What to produce —
Transcribe the listing word for word. Begin at its first line and end with the line containing "calls of [*tenant.Repository]".

◆ ◆ ◆

(* ===== verification/Directory.v ===== *)
(** What the API promises itself of tenants, and the process it runs in.

    The gRPC and HTTP handlers see tenants through the class [TenantDirectory]: the
    calls of [*tenant.Repository] they make, with laws that say what the answers mean
    in terms of three lists of rows.  [process] is the state of the running server
    (notifications, tenants with their caches, the providers); the repository of
    [Tenant] discharges the laws on it, so what is proved of the handlers against the
    interface holds of the real directory. *)
From S2P Require Import Prelude GoStrings Crypto Gorm Model Tenant TenantProofs Service.
Open Scope Z_scope.

(** * The interface *)
Class TenantDirectory (S : Type) := {
  dir_ok : S → Prop;
  dir_tenants : S → list Tenant;
  dir_domains : S → list TenantDomain;
  dir_admins : S → list TenantAdmin;
  repo_ResolveByHost : string → eff S RuntimeConfig;
  repo_ResolveByID : string → eff S RuntimeConfig;
  repo_ListActiveTenants : eff S (list Tenant);
  repo_ListActiveTenantsByDomain : string → eff S (list Tenant);
  repo_IsActiveTenantAdmin : string → eff S bool;
}.

(** A call that only looks: the directory and the notifications are as they were. *)
Definition quiet {S} `{T : Table S Notification} `{D : TenantDirectory S} (s s' : S) : Prop :=
  dir_ok s' ∧ dir_tenants s' = dir_tenants s ∧ dir_domains s' = dir_domains s ∧ dir_admins s' = dir_admins s ∧
  rows s' = rows s.

(** An administrator of some active tenant; the tenants a mail domain belongs to. *)
Definition is_admin_of `{U : Unicode} (tenants : list Tenant) (admins : list TenantAdmin) (email : string) : Prop :=
  normalizeAdminEmail email ≠ ""%string ∧
  ∃ t a, t ∈ tenants ∧ t_Status t = TenantStatusActive ∧ a ∈ admins ∧ ta_TenantID a = t_ID t ∧
    ta_Email a = normalizeAdminEmail email.
Definition in_domain `{U : Unicode} (tenants : list Tenant) (domains : list TenantDomain) (domain : string) (t : Tenant)
    : Prop :=
  t ∈ tenants ∧ t_Status t = TenantStatusActive ∧
  ∃ x, x ∈ domains ∧ td_TenantID x = t_ID t ∧ td_Host x = normalizeHost domain.

Class TenantDirectoryLaws (S : Type) `{U : Unicode} `{T : Table S Notification} `{O : Outside S} `{D : TenantDirectory S}
    : Prop := {
  TimeNow_quiet s : dir_ok s → quiet s (TimeNow s).1;
  repo_ResolveByHost_law host s s' r : dir_ok s → repo_ResolveByHost host s = (s', r) →
    quiet s s' ∧ ∀ cfg, r = Ok cfg → normalizeHost host ≠ ""%string ∧
      ∃ x, x ∈ dir_domains s ∧ td_Host x = normalizeHost host ∧
        (td_TenantID x ≠ ""%string → rc_TenantID cfg = td_TenantID x ∧ rc_Tenant cfg ∈ dir_tenants s);
  repo_ResolveByID_law id s s' r : dir_ok s → repo_ResolveByID id s = (s', r) →
    quiet s s' ∧ ∀ cfg, r = Ok cfg → TrimSpace id ≠ ""%string ∧ rc_TenantID cfg = TrimSpace id ∧
      rc_Tenant cfg ∈ dir_tenants s;
  repo_ListActiveTenants_law s s' r : dir_ok s → repo_ListActiveTenants s = (s', r) →
    quiet s s' ∧ ∀ l, r = Ok l → ∀ t, t ∈ l ↔ t ∈ dir_tenants s ∧ t_Status t = TenantStatusActive;
  repo_ListActiveTenantsByDomain_law domain s s' r : dir_ok s → repo_ListActiveTenantsByDomain domain s = (s', r) →
    quiet s s' ∧ ∀ l, r = Ok l → ∀ t, t ∈ l ↔ in_domain (dir_tenants s) (dir_domains s) domain t;
  repo_IsActiveTenantAdmin_law email s s' r : dir_ok s → repo_IsActiveTenantAdmin email s = (s', r) →
    quiet s s' ∧ ∀ b, r = Ok b → b = true ↔ is_admin_of (dir_tenants s) (dir_admins s) email;
}.

(** * The process *)
Class Providers (P : Type) := {
  provider_Now : P → P * Time;
  provider_SendEmail : EmailSender → string → string → string → list EmailAttachment → eff P unit;
  provider_SendSms : SmsSender → string → string → eff P string;
}.

Record process (SN DB E P : Type) := MkProcess {
  p_notifications : SN;
  p_tenants : tenant_world DB E;
  p_providers : P;
}.
Arguments MkProcess {SN DB E P} _ _ _.
Arguments p_notifications {SN DB E P} _.
Arguments p_tenants {SN DB E P} _.
Arguments p_providers {SN DB E P} _.

Section process.
Context `{U : Unicode} `{K : Crypto}.
Context {SN ST SD SA SE SS E P : Type}.
Context `{TN : Table SN Notification}.
Context `{TT : Table ST Tenant} `{TD : Table SD TenantDomain} `{TA : Table SA TenantAdmin}.
Context `{TE : Table SE EmailProfile} `{TS : Table SS SMSProfile}.
Context `{JD : Joins ST Tenant SD TenantDomain} `{JA : Joins ST Tenant SA TenantAdmin}.
Context `{Env : Environment E} `{PR : Providers P}.
(** The keeper's key, and the repository [main] made. *)
Context (key : string) (repo : nat).
#[local] Abbreviation DB := (tenant_db ST SD SA SE SS).
#[local] Abbreviation W := (process SN DB E P).

Definition process_table : Table W Notification :=
  zoom_table p_notifications (λ s w, MkProcess s (p_tenants w) (p_providers w)).

Definition in_tenants {A} : eff (tenant_world DB E) A → eff W A :=
  zoom p_tenants (λ t w, MkProcess (p_notifications w) t (p_providers w)).
Definition in_providers {A} : eff P A → eff W A :=
  zoom p_providers (λ x w, MkProcess (p_notifications w) (p_tenants w) x).

Definition process_outside : Outside W :=
  {| TimeNow := in_providers (λ x, let '(x, t) := provider_Now x in (x, Ok t));
     SendEmail := λ sender to_ subject message attachments,
       in_providers (provider_SendEmail sender to_ subject message attachments);
     SendSms := λ sender to_ message, in_providers (provider_SendSms sender to_ message);
     ResolveByID := λ id, in_tenants (Tenant.ResolveByID key repo id);
     activeTenant := λ w id, existsb (λ t, bool_decide (t_ID t = id) && is_active t) (tn (tw_db (p_tenants w))) |}.

Definition process_directory : TenantDirectory W :=
  {| dir_ok := λ w, coherent key (p_tenants w);
     dir_tenants := λ w, tn (tw_db (p_tenants w));
     dir_domains := λ w, dm (tw_db (p_tenants w));
     dir_admins := λ w, ad (tw_db (p_tenants w));
     repo_ResolveByHost := λ host, in_tenants (ResolveByHost key repo host);
     repo_ResolveByID := λ id, in_tenants (Tenant.ResolveByID key repo id);
     repo_ListActiveTenants := in_tenants (on_db ListActiveTenants);
     repo_ListActiveTenantsByDomain := λ domain, in_tenants (on_db (ListActiveTenantsByDomain domain));
     repo_IsActiveTenantAdmin := λ email, in_tenants (on_db (IsActiveTenantAdmin email)) |}.

Lemma process_table_laws `{LN : !TableLaws SN Notification} : TableLaws W Notification (T := process_table).
Proof. by apply zoom_table_laws. Qed.

Lemma process_outside_laws : OutsideLaws W (T := process_table) (O := process_outside).
Proof.
  constructor; simpl; unfold in_providers, in_tenants, zoom.
  - intros s. by destruct (provider_Now (p_providers s)).
  - intros s. destruct (provider_Now (p_providers s)). eauto.
  - intros x a b c d s. by destruct (provider_SendEmail x a b c d (p_providers s)).
  - intros x a b s. by destruct (provider_SendSms x a b (p_providers s)).
  - intros x s. by destruct (Tenant.ResolveByID key repo x (p_tenants s)).
Qed.

Context `{LT : !TableLaws ST Tenant} `{LD : !TableLaws SD TenantDomain} `{LA : !TableLaws SA TenantAdmin}.
Context `{LE : !TableLaws SE EmailProfile} `{LS : !TableLaws SS SMSProfile}.
Context `{JDL : !JoinLaws ST Tenant SD TenantDomain} `{JAL : !JoinLaws ST Tenant SA TenantAdmin}.

(** The tenants' part of the process changes only in its caches. *)
Lemma quiet_tenants w (t : tenant_world DB E) :
  coherent key t → same_tables (p_tenants w) t →
  quiet (T := process_table) (D := process_directory) w (MkProcess (p_notifications w) t (p_providers w)).
Proof.
  intros Ht (H1 & H2 & H3 & _)%tables_eq. unfold quiet. simpl. by split_and!.
Qed.
Lemma quiet_db w (d : DB) :
  coherent key (p_tenants w) → tables d = tables (tw_db (p_tenants w)) →
  quiet (T := process_table) (D := process_directory) w
    (MkProcess (p_notifications w) (MkTenantWorld d (tw_env (p_tenants w)) (tw_repos (p_tenants w))) (p_providers w)).
Proof. intros Hw Hd. apply quiet_tenants; [by apply coherent_db|done]. Qed.

(** The repository is such a directory. *)
Lemma process_directory_laws :
  TenantDirectoryLaws W (T := process_table) (O := process_outside) (D := process_directory).
Proof.
  constructor; simpl.
  - intros w Hw. unfold in_providers, zoom. destruct (provider_Now (p_providers w)). by split_and!.
  - intros host w w' r Hw (t & H & ->)%zoom_inv. apply ResolveByHost_inv in H as (Hc & Hs & Hr); [|done].
    split; [by apply quiet_tenants|]. intros cfg ->. destruct (Hr cfg eq_refl) as (Hne & id & Hh & Hcfg).
    split; [done|]. apply fmap_Some in Hh as (x & [Hx Hp]%find_Some_spec & ->).
    apply whereField_eq in Hp; [|done]. exists x. split_and!; [done..|].
    intros Hid. by destruct (runtime_of_tenant _ _ _ _ Hcfg Hid).
  - intros id w w' r Hw (t & H & ->)%zoom_inv. apply ResolveByID_inv in H as (Hc & Hs & Hr); [|done].
    split; [by apply quiet_tenants|]. intros cfg ->. destruct (Hr cfg eq_refl) as (Hne & Hcfg).
    destruct (runtime_of_tenant _ _ _ _ Hcfg Hne) as [Hid ?]. by split_and!.
  - intros w w' r Hw (t & (d & H & ->)%zoom_inv & ->)%zoom_inv. apply ListActiveTenants_inv in H as [Hd Hl].
    split; [by apply quiet_db|]. intros l ->. by apply Hl.
  - intros domain w w' r Hw (t & (d & H & ->)%zoom_inv & ->)%zoom_inv.
    apply ListActiveTenantsByDomain_inv in H as [Hd Hl].
    split; [by apply quiet_db|]. intros l ->. by apply Hl.
  - intros email w w' r Hw (t & (d & H & ->)%zoom_inv & ->)%zoom_inv.
    apply IsActiveTenantAdmin_inv in H as [Hd Hl].
    split; [by apply quiet_db|]. intros b ->. by apply Hl.
Qed.
End process.

(** * A process in memory *)
Definition memory_providers : Providers Z :=
  {| provider_Now := λ x, (x, 100);
     provider_SendEmail := λ _ to_ _ _ _ x,
       (x, if decide (to_ = "down@x.y"%string) then Err (Text "connection refused" []) else Ok ());
     provider_SendSms := λ _ _ _ x, (x, Ok "SM1"%string) |}.

Module MemoryProcess.
Export TenantTables.
#[export] Existing Instances ascii_unicode plain_crypto counter_env counter_env_laws memory_providers.
#[export] Existing Instances demo_table demo_laws demo_sql binary_codec.
Definition memory_process : Type := process (list Notification) memory_db Z Z.
#[export] Instance notifications : Table memory_process Notification := process_table.
#[export] Instance notifications_laws : TableLaws memory_process Notification := process_table_laws.
#[export] Instance notifications_reliable : Reliable memory_process Notification :=
  zoom_table_reliable (T := demo_table) (RR := list_table_reliable _ _) _ _.
#[export] Instance outside : Outside memory_process := process_outside memory_key 0.
#[export] Instance outside_laws : OutsideLaws memory_process := process_outside_laws memory_key 0.
#[export] Instance directory : TenantDirectory memory_process := process_directory memory_key 0.
#[export] Instance directory_laws : TenantDirectoryLaws memory_process := process_directory_laws memory_key 0.

(** After a bootstrap of acme and of beta, which is suspended. *)
Definition running : memory_process :=
  MkProcess [demo_note 1 10 "acme" StatusQueued; demo_note 2 20 "beta" StatusQueued; demo_note 3 30 "acme" StatusSent]
    booted 0.
Lemma running_ok : dir_ok running.
Proof.
  intros i repo Hi. vm_compute in Hi. destruct i; [injection Hi as <-|discriminate].
  split; intros ? ? H; vm_compute in H; discriminate.
Qed.
End MemoryProcess.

◆ ◆ ◆

Written solution —
(* ===== verification/Directory.v ===== *)
(** What the API promises itself of tenants, and the process it runs in.

    The gRPC and HTTP handlers see tenants through the class [TenantDirectory]: the
    calls of [*tenant.Repository] they make, with laws that say what the answers mean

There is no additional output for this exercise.